What to do -> Please repeat the whole listing verbatim.

Information shown ->
(** ** The matcher as a filter *)

Lemma matchRepositories_omap m repos :
  matchRepositories m repos = omap (toRenovate m) repos.
Proof.
  unfold matchRepositories.
  enough (∀ acc, fold_left
    (fun repositories repository =>
       match m !! GetHTMLURL repository with
       | None => repositories
       | Some branch =>
           let baseBranches := [] in
           let baseBranches :=
             if decide (branch = "") then baseBranches else baseBranches ++ [branch] in
           repositories ++
             [ {| Repository := GetFullName repository;
                  BaseBranches := baseBranches |} ]
       end) repos acc = acc ++ omap (toRenovate m) repos) as H by apply H.
  induction repos as [|r repos IH]; intros acc; simpl.
  - by rewrite app_nil_r.
  - rewrite IH. unfold toRenovate at 2. destruct (m !! GetHTMLURL r) as [branch|]; simpl.
    + by rewrite <- app_assoc.
    + done.
Qed.

Lemma matchRepositories_names m repos :
  Repository <$> matchRepositories m repos
  = GetFullName <$> filter (λ r, is_Some (m !! GetHTMLURL r)) repos.
Proof.
  rewrite matchRepositories_omap.
  induction repos as [|r repos IH]; [done|].
  rewrite filter_cons. cbn [omap list_omap]. unfold toRenovate at 1.
  destruct (m !! GetHTMLURL r) as [branch|] eqn:E; simpl.
  - f_equal. apply IH.
  - apply IH.
Qed.

Lemma matchRepositories_nil m repos :
  matchRepositories m repos = [] ↔ ¬ Exists (λ r, is_Some (m !! GetHTMLURL r)) repos.
Proof.
  rewrite matchRepositories_omap.
  induction repos as [|r repos IH]; simpl.
  - split; [|done]. intros _ H. by apply Exists_nil in H.
  - rewrite Exists_cons. unfold toRenovate at 1.
    destruct (m !! GetHTMLURL r) as [branch|] eqn:E; simpl.
    + split; [done|]. intros H. destruct H. left. eauto.
    + rewrite IH. split.
      * intros H [[? ?]|?]; [done|tauto].
      * tauto.
Qed.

Task output ->
(** ** The matcher as a filter *)

Lemma matchRepositories_omap m repos :
  matchRepositories m repos = omap (toRenovate m) repos.
Proof.
  unfold matchRepositories.
  enough (∀ acc, fold_left
    (fun repositories repository =>
       match m !! GetHTMLURL repository with
       | None => repositories
       | Some branch =>
           let baseBranches := [] in
           let baseBranches :=
             if decide (branch = "") then baseBranches else baseBranches ++ [branch] in
           repositories ++
             [ {| Repository := GetFullName repository;
                  BaseBranches := baseBranches |} ]
       end) repos acc = acc ++ omap (toRenovate m) repos) as H by apply H.
  induction repos as [|r repos IH]; intros acc; simpl.
  - by rewrite app_nil_r.
  - rewrite IH. unfold toRenovate at 2. destruct (m !! GetHTMLURL r) as [branch|]; simpl.
    + by rewrite <- app_assoc.
    + done.
Qed.

Lemma matchRepositories_names m repos :
  Repository <$> matchRepositories m repos
  = GetFullName <$> filter (λ r, is_Some (m !! GetHTMLURL r)) repos.
Proof.
  rewrite matchRepositories_omap.
  induction repos as [|r repos IH]; [done|].
  rewrite filter_cons. cbn [omap list_omap]. unfold toRenovate at 1.
  destruct (m !! GetHTMLURL r) as [branch|] eqn:E; simpl.
  - f_equal. apply IH.
  - apply IH.
Qed.

Lemma matchRepositories_nil m repos :
  matchRepositories m repos = [] ↔ ¬ Exists (λ r, is_Some (m !! GetHTMLURL r)) repos.
Proof.
  rewrite matchRepositories_omap.
  induction repos as [|r repos IH]; simpl.
  - split; [|done]. intros _ H. by apply Exists_nil in H.
  - rewrite Exists_cons. unfold toRenovate at 1.
    destruct (m !! GetHTMLURL r) as [branch|] eqn:E; simpl.
    + split; [done|]. intros H. destruct H. left. eauto.
    + rewrite IH. split.
      * intros H [[? ?]|?]; [done|tauto].
      * tauto.
Qed.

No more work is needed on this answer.